A little over a year ago, I found myself down in Houston,
sitting at a hotel bar and talking about fish.
I was on maybe my third Sam Adams, guzzling beer as I tried
to get the bad taste of the day’s meetings out of my mouth. But as the conversation went on, the sour burn
in the back of my throat just kept getting worse.
Like most bad conversations down in the Gulf country these
days, this one started out as someone’s lament about the state of red snapper
management, but then it took a darker and more ominous road.
“We have to manage for the most economic value,” one of the
folks was saying. “And if that means
that we end up overfishing something like jolthead porgies, that’s too bad.”
Jolthead porgies, if you’re curious, are a minor member of
the southern reef fish complex. They live on hard structure with the grunts and
the snappers, and feed mostly on things such as crabs. Anglers catch them accidentally while fishing
for more popular snappers and groupers, but don’t target them
intentionally. According to the National
Marine Fisheries Service’s Recreational Fisheries Statistics Query database,
less than 100,000 pounds were caught last year, so any effort to control jolthead
porgy mortality would require managers to curtail the fishery for more popular
species.
Even so, it didn’t seem right to consign a fish to oblivion
just because it didn’t generate the same angler dollars as one of the various snappers
or groupers. But when I said so, and
noted that my companions’ indifference to the porgy’s fate reminded me of the
way some New England trawlers felt about lesser members of their groundfish
complex, they told me flat out that the trawlers were right.
“You just can’t forego that much yield,” I was told. “You can’t leave that many fish in the water
just to protect one minor species.”
At that point, the acid in my throat really began to burn.
I suppose that I let my idealism show, and started talking
about ecosystems. About how every
fish—every animal and plant—evolved over years to fill a particular niche, and
how removing a seemingly minor element—even the jolthead porgy—from such an
integrated system would leave a hole that might be filled in some unpredictable
and maybe undesirable way.
I suggested that playing God and trying to re-engineer a
complex ecosystem that had evolved over millennia—effectively, trying to turn
the natural reef into something like an open-water fish ranch—probably wasn’t a
good idea.
But one of the guys cut off that line of thinking with one
wave of his hand, and a dismissive “There’s no such thing as a natural
ecosystem out there. We’ve f***ed
everything up so badly over the years, we might as well manage it for the best
returns.”
At that point, the only thing I could do was walk away.
Because little things can, and often do, make a pretty big
difference.
Around the time that I turned twelve, I decided that it was
time to learn how to clean and lube my own reels. The taking-apart phase went pretty well, but
then I learned that disassembling a reel was a lot like cleaning a fish; it was
really easy to get the insides out, but getting all the parts back inside and
working the way they did before was just about impossible…

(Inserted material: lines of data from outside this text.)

(** An interruptible sleep of a process that has a signal to take does not
    sleep: [tsleep] returns at once, EINTR or ERESTART as the signal restarts
    calls or not; the sleep and run queues, the other processes, the signals
    and the callouts are as they were, and of the process only its priority,
    its sleep time and its channel changed. *)
Theorem tsleep_interrupted procaddr e p x i ident priority q st w co :
  sprocs st !! p = Some x -> finds p x i w Give -> slpque st !! HASH ident = Some q -> ident <> 0 -> Z.land priority PCATCH <> 0 ->
  has (p_flag x) P_TIMEOUT = false ->
  exists st', tsleep (tsleep_CURSIG procaddr) (fun p w => u_sigintr (us w p)) false e p ident priority 0 st w co =
    Ok (st', w, co, Returned (if has (u_sigintr (us w p)) (sigmask (first_signal x w p)) then EINTR else ERESTART)) /\
    slpque st' = slpque st /\ qs st' = qs st /\ cur st' = cur st /\
    (forall r, r <> p -> sprocs st' !! r = sprocs st !! r) /\
    exists x', sprocs st' !! p = Some x' /\ p_stat x' = SRUN /\ p_wchan x' = 0 /\ p_slptime x' = 0 /\ p_pri x' = Z.land priority PRIMASK /\
      p_flag x' = Z.ldiff (p_flag x) P_SINTR.
Proof.
  intros Hx Hf Hq Hid Hcatch Ht. rewrite (tsleep_given procaddr e p x i ident priority q) by done. eexists. split; [reflexivity|].
  do 3 (split; [done|]). split; [intros r Hr; cbn; by rewrite list_lookup_insert_ne by congruence|]. exists (awake x priority).
  split; [cbn; rewrite lookup_put by (by eapply lookup_lt_Some); by rewrite decide_True|]. do 4 (split; [done|]). cbn.
  apply Z.bits_inj'. intros j Hj. rewrite !Z.ldiff_spec, Z.lor_spec. by destruct (Z.testbit (p_flag x) j), (Z.testbit P_SINTR j).
Qed.

(** One more round of the loop of [sigwait] changes nothing that matters. *)
Lemma sigwait_round procaddr e chan ok n p wanted st w co x i q :
  sprocs st !! p = Some x -> finds p x i w Give -> slpque st !! HASH chan = Some q -> chan <> 0 -> has (p_flag x) P_TIMEOUT = false ->
  Z.land wanted (p_sig (words w p)) = 0 ->
  exists st', sigwait_loop procaddr e chan ok n p wanted st w co = Ok (st', w, co, Spinning) /\ cur st' = cur st /\ slpque st' = slpque st /\ qs st' = qs st.
Proof.
  intros Hx Hf Hq Hc Ht Hw. revert st x Hx Hf Hq Ht. induction n as [|n IH]; intros st x Hx Hf Hq Ht; [by exists st|].
  cbn [sigwait_loop]. unfold sigwait_test. rewrite Hw, Z.eqb_refl, (tsleep_given procaddr e p x i chan (Z.lor PPAUSE PCATCH) q) by done.
  cbn [mbind outcome_bind]. set (x' := awake _ _). set (st1 := set_procs _ _).
  destruct (IH st1 x') as (st'&->&?&?&?); [cbn; rewrite lookup_put by (by eapply lookup_lt_Some); by rewrite decide_True| |done| |by exists st'].
  - apply (finds_flags p x x'); [| |done]; cbn; by rewrite has_ldiff, has_lor.
  - cbn. by rewrite has_ldiff, has_lor.
Qed.

(** [sigwait] can hang the machine: when the process has a signal to take
    that it does not wait for, [tsleep] returns at once and [sigwait], which
    does not look at what it returned, goes round again, without ever giving
    the processor away; the kernel does not preempt itself, so nothing else
    runs. *)
Theorem sigwait_spins procaddr e chan ok n p set wanted st w co x i q :
  cur st = Some p -> sprocs st !! p = Some x -> finds p x i w Give -> slpque st !! HASH chan = Some q -> chan <> 0 -> has (p_flag x) P_TIMEOUT = false ->
  sigwait p (Some (Some set)) (Some ok) w = (w, Some wanted) -> Z.land wanted (p_sig (words w p)) = 0 ->
  exists st', sigwait_loop procaddr e chan ok n p wanted st w co = Ok (st', w, co, Spinning) /\ cur st' = Some p /\ slpque st' = slpque st /\ qs st' = qs st.
Proof.
  intros Hc Hx Hf Hq Hid Ht _ Hw. destruct (sigwait_round procaddr e chan ok n p wanted st w co x i q) as (st'&->&?&?&?); try done.
  exists st'. split; [done|]. split; [congruence|done].
Qed.

(** C26. A kernel panic: [tsleep] puts the process on its sleep queue before it
    calls [CURSIG], with [p_stat] still SRUN. If the signal stops the process,
    its parent, which catches SIGCHLD, sleeps interruptibly and swapped out,
    and the swapper waits on [runout], then telling the parent runs
    [wakeup(&runout)]; when the two channels share a hash queue, that finds
    the process there and panics. *)
Theorem tsleep_stop_panic procaddr e p x i y q pq ident priority st w co :
  sprocs st !! p = Some x -> p_stat x = SRUN -> finds p x i w Stopped ->
  c_pptr i <> p -> sprocs st !! c_pptr i = Some y -> p_stat y = SSLEEP -> loaded y = false -> has (p_flag y) P_SINTR = true ->
  has (p_flag y) P_TRACED = false -> has (p_flag y) P_NOCLDSTOP = false ->
  has (p_sigignore (words w (c_pptr i))) (sigmask SIGCHLD) = false -> sig_action y (words w (c_pptr i)) (sigmask SIGCHLD) = SIG_CATCH ->
  p_wchan y <> 0 -> slpque st !! HASH (p_wchan y) = Some pq -> c_pptr i ∈ pq -> NoDup pq -> runout st <> 0 ->
  Z.land priority PCATCH <> 0 -> HASH ident = HASH A_RUNOUT -> slpque st !! HASH ident = Some q -> p ∉ q ->
  tsleep (tsleep_CURSIG procaddr) (fun p w => u_sigintr (us w p)) false e p ident priority 0 st w co = Panic "wakeup".
Proof.
  intros Hx Hsx Hf Hne Hy Hsy Hly Hiy Hty Hny Hig Hact Hw Hpq Hin Hnd Hro Hcatch Hh Hq Hpnq.
  pose proof (lookup_lt_Some _ _ _ Hx) as Hlt. pose proof (lookup_lt_Some _ _ _ Hy) as Hylt. pose proof (lookup_lt_Some _ _ _ Hq) as Hqlt.
  rewrite (tsleep_cursig _ _ e p x ident priority q) by done. set (st1 := entered p x ident priority q st).
  set (x1 := set_flag (set_pri (set_slptime (set_wchan x ident) 0) (Z.land priority PRIMASK)) (Z.lor (p_flag x) P_SINTR)).
  assert (sprocs st1 !! p = Some x1) as Hx1 by (cbn; rewrite lookup_put by done; by rewrite decide_True).
  assert (sprocs st1 !! c_pptr i = Some y) as Hy1 by (cbn; rewrite lookup_put by done; by rewrite decide_False).
  assert (finds p x1 i w Stopped) as Hf1 by (apply (finds_flags p x x1); [cbn; by rewrite has_lor|cbn; by rewrite has_lor|done]).
  unfold tsleep_CURSIG. rewrite (cursig_finds procaddr p st1 w x1 i Stopped) by done. unfold switched.
  rewrite (switch_tells procaddr p st1 w x1 i y "wakeup"); [done|done|done|done|done|].
  set (w1 := trace_sig _ _ _). assert (words w1 (c_pptr i) = words w (c_pptr i)) as Ew by (unfold w1, trace_sig; cbn; by rewrite fn_lookup_insert_ne by congruence).
  destruct (sigchld_runs procaddr (c_pptr i) y st1 w1) as [w2 ->]; try done; [by rewrite Ew..|].
  unfold psignal_run. rewrite (rd_ok _ _ _ Hy1). cbn [mbind outcome_bind]. set (y1 := if _ <? _ then _ else y).
  rewrite (put_ok _ _ y) by done. cbn [mbind outcome_bind]. set (st2 := set_procs st1 _).
  enough (setrun (c_pptr i) st2 = Panic "wakeup") as -> by done.
  assert (p_stat y1 = SSLEEP /\ loaded y1 = false /\ p_wchan y1 = p_wchan y) as (Hs1&Hl1&Hw1) by (unfold y1; by destruct (_ <? _)).
  assert (exists pq1, slpque st1 !! HASH (p_wchan y) = Some pq1 /\ c_pptr i ∈ pq1 /\ NoDup pq1) as (pq1&Hpq1&Hin1&Hnd1).
  { cbn. destruct (decide (HASH (p_wchan y) = HASH ident)) as [Eh|Eh].
    - rewrite Eh, Hq in Hpq. injection Hpq as <-. exists (p :: q). rewrite Eh, lookup_put, decide_True by done.
      split; [done|]. split; [by right|by apply NoDup_cons].
    - exists pq. rewrite lookup_put, decide_False by done. done. }
  apply (setrun_panics st2 p (c_pptr i) x1 y1 q pq1); try done.
  - cbn. rewrite lookup_put by (by rewrite length_insert). by rewrite decide_False by congruence.
  - cbn. rewrite lookup_put by (by rewrite length_insert). by rewrite decide_True.
  - by rewrite Hw1.
  - by rewrite Hw1.
  - cbn. rewrite <- Hh, lookup_put by done. by rewrite decide_True.
Qed.

(** *** Closed instances *)

(** Process 2 of [third_state] with SIGINT pending. *)
Definition demo_int : sched * sigs := demo_run [EPost 2 2] (third_state, demo5).
Definition int_proc : sproc := default (Sproc 0 0 0 0 0 0 0 0 0 0) (sprocs (fst demo_int) !! 2%nat).
Definition A_SIGNAL : Z := 0x7000.
Definition int_queue : list nat := default [] (slpque (fst demo_int) !! HASH A_SIGNAL).

Lemma int_finds : finds 2 int_proc shell_id (snd demo_int) Give.
Proof. do 3 (split; [by vm_compute|]). split; [by vm_compute|]. split; [|by vm_compute]. intros Hx. vm_compute in Hx. discriminate. Qed.

Lemma tsleep_interrupted_witness : exists st',
  tsleep (tsleep_CURSIG demo_addr) (fun p w => u_sigintr (us w p)) false 0 2 A_SIGNAL 0x128 0 (fst demo_int) (snd demo_int) (Callouts [] []) =
    Ok (st', snd demo_int, Callouts [] [], Returned ERESTART) /\ slpque st' = slpque (fst demo_int).
Proof.
  destruct (tsleep_interrupted demo_addr 0 2 int_proc shell_id A_SIGNAL 0x128 int_queue (fst demo_int) (snd demo_int) (Callouts [] []))
    as (st'&E&Hq&_); [by vm_compute|apply int_finds|by vm_compute|done|done|by vm_compute|].
  exists st'. split; [|exact Hq]. rewrite E. by vm_compute.
Defined.

Lemma sigwait_spins_witness : exists st',
  sigwait_loop demo_addr 0 A_SIGNAL true 1000 2 (Z.lor 0x2000 sigcantmask) (fst demo_int) (snd demo_int) (Callouts [] []) =
    Ok (st', snd demo_int, Callouts [] [], Spinning) /\ cur st' = Some 2%nat.
Proof.
  destruct (sigwait_spins demo_addr 0 A_SIGNAL true 1000 2 0x2000 (Z.lor 0x2000 sigcantmask) (fst demo_int) (snd demo_int) (Callouts [] [])
    int_proc shell_id int_queue) as (st'&E&Hc&_);
    [by vm_compute|by vm_compute|apply int_finds|by vm_compute|done|by vm_compute|done|by vm_compute|].
  exists st'. split; [exact E|exact Hc].
Defined.

(** The parent, 1, sleeps swapped out; the current process, 2, has SIGSTOP
    pending and is about to sleep on a channel of the queue of [runout]. *)
Definition stop_state : sched :=
  Sched [Sproc SSLEEP SLOAD 0 0 0 0 0 A_RUNOUT 0 0; Sproc SSLEEP P_SINTR 30 0 0 0 0 0x3000 0 0; Sproc SRUN SLOAD 50 0 0 0 0 0 0 0]
    (<[1%nat:=[0%nat]]> (<[0%nat:=[1%nat]]> (replicate SQSIZE []))) [] 0 50 0 1 (Some 2%nat).
Definition stop_sigs : sigs :=
  set_words (set_words demo5 1 (Sigproc 0 0 0 (sigmask SIGCHLD) 0)) 2 (Sigproc (sigmask SIGSTOP) 0 default_ignored 0 0).

Lemma tsleep_stop_panic_witness :
  tsleep (tsleep_CURSIG demo_addr) (fun p w => u_sigintr (us w p)) false 0 2 (A_RUNOUT + 0x400) 0x11e 0 stop_state stop_sigs (Callouts [] []) = Panic "wakeup".
Proof.
  apply (tsleep_stop_panic demo_addr 0 2 (Sproc SRUN SLOAD 50 0 0 0 0 0 0 0) shell_id (Sproc SSLEEP P_SINTR 30 0 0 0 0 0x3000 0 0) [0%nat] [1%nat]);
    try reflexivity; try (vm_compute; congruence).
  - do 4 (split; [by vm_compute|]). split; [|by vm_compute]. intros Hx. vm_compute in Hx. discriminate.
  - by left.
  - repeat constructor. apply not_elem_of_nil.
  - set_solver.
Defined.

Eventually, with the help of a little book that came with
the reel, I managed to get all of the parts back where they belonged, with the
exception of one tiny spring that just didn’t seem to fit anywhere. With a twelve-year-old’s logic, I figured out
that something that small couldn’t be too important, so I turned every screw
tight, only to learn that without that one little spring, the reel’s handle
spun backward and it’s drag couldn’t work, making the whole device far less
useful.
As a twelve-year-old, I was expected to do something
dumb. But when an adult—and one who claimed to be a fisheries expert—just blunders forward and assumes that a jolthead
porgy, or any other fish on the reef, isn’t important enough to worry about, he
isn’t just being stupid. He is being
irresponsibly reckless, and could easily put public resources at risk.
Just last week, scientists at Brown University, in Providence, Rhode Island, released a paper that
explains why our northeastern salt marshes are shrinking and, in some
places, disappearing altogether.
Those salt marshes are critically important to many the of fish
that we anglers pursue. Species as
diverse as bluefish and the menhaden that they feed on spawn in deep water over the continental shelf, and let currents carry their larvae to inshore
waters, where they settle in the marsh and try to live out the first summer of
their lives.
Bigger fish—fish such as striped bass and weakfish—hunt the
marsh as adults. That’s a good thing,
because we catch them there; without the marshes, inshore fishing would be far
less productive.
So whether you care about fish or about fishermen, the loss
of a marsh is a big deal, and scientists have spent a lot of time and money
trying to figure out why a lot of marshes are shrinking in size.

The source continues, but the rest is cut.